### [Data to examine]
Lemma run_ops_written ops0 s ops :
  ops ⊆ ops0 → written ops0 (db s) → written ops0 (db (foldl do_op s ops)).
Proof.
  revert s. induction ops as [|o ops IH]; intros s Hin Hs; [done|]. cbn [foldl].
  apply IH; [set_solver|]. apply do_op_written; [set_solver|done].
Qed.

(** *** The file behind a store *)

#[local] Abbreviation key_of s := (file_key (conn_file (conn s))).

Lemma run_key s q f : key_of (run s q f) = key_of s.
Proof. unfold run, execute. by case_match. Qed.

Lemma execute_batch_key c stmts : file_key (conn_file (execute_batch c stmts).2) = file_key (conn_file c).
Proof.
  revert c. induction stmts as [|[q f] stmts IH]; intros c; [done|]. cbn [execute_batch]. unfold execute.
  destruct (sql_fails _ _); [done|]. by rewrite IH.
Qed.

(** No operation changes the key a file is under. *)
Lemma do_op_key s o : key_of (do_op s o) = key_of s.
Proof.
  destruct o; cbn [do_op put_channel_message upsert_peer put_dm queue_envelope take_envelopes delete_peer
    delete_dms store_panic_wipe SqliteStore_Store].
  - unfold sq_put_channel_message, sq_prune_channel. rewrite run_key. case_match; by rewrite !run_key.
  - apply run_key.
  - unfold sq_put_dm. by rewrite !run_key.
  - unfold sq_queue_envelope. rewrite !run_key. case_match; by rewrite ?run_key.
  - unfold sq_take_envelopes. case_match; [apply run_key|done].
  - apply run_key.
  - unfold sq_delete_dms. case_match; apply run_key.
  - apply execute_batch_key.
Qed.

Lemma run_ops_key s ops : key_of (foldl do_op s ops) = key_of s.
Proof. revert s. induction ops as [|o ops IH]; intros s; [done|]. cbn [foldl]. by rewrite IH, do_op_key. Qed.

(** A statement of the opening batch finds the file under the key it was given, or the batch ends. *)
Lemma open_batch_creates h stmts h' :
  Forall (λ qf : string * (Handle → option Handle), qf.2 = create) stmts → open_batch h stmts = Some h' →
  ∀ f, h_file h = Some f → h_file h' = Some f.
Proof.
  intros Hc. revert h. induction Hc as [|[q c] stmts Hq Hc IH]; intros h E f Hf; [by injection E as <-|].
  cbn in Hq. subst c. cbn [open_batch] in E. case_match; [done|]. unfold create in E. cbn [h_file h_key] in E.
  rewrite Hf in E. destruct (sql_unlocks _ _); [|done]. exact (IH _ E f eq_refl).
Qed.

### [Work instructions]
In exact wording, restate the lines of the data above from the first through the one holding "Lemma open_batch_creates h", and stop after that line.

### [Answer space]
Lemma run_ops_written ops0 s ops :
  ops ⊆ ops0 → written ops0 (db s) → written ops0 (db (foldl do_op s ops)).
Proof.
  revert s. induction ops as [|o ops IH]; intros s Hin Hs; [done|]. cbn [foldl].
  apply IH; [set_solver|]. apply do_op_written; [set_solver|done].
Qed.

(** *** The file behind a store *)

#[local] Abbreviation key_of s := (file_key (conn_file (conn s))).

Lemma run_key s q f : key_of (run s q f) = key_of s.
Proof. unfold run, execute. by case_match. Qed.

Lemma execute_batch_key c stmts : file_key (conn_file (execute_batch c stmts).2) = file_key (conn_file c).
Proof.
  revert c. induction stmts as [|[q f] stmts IH]; intros c; [done|]. cbn [execute_batch]. unfold execute.
  destruct (sql_fails _ _); [done|]. by rewrite IH.
Qed.

(** No operation changes the key a file is under. *)
Lemma do_op_key s o : key_of (do_op s o) = key_of s.
Proof.
  destruct o; cbn [do_op put_channel_message upsert_peer put_dm queue_envelope take_envelopes delete_peer
    delete_dms store_panic_wipe SqliteStore_Store].
  - unfold sq_put_channel_message, sq_prune_channel. rewrite run_key. case_match; by rewrite !run_key.
  - apply run_key.
  - unfold sq_put_dm. by rewrite !run_key.
  - unfold sq_queue_envelope. rewrite !run_key. case_match; by rewrite ?run_key.
  - unfold sq_take_envelopes. case_match; [apply run_key|done].
  - apply run_key.
  - unfold sq_delete_dms. case_match; apply run_key.
  - apply execute_batch_key.
Qed.

Lemma run_ops_key s ops : key_of (foldl do_op s ops) = key_of s.
Proof. revert s. induction ops as [|o ops IH]; intros s; [done|]. cbn [foldl]. by rewrite IH, do_op_key. Qed.

(** A statement of the opening batch finds the file under the key it was given, or the batch ends. *)
Lemma open_batch_creates h stmts h' :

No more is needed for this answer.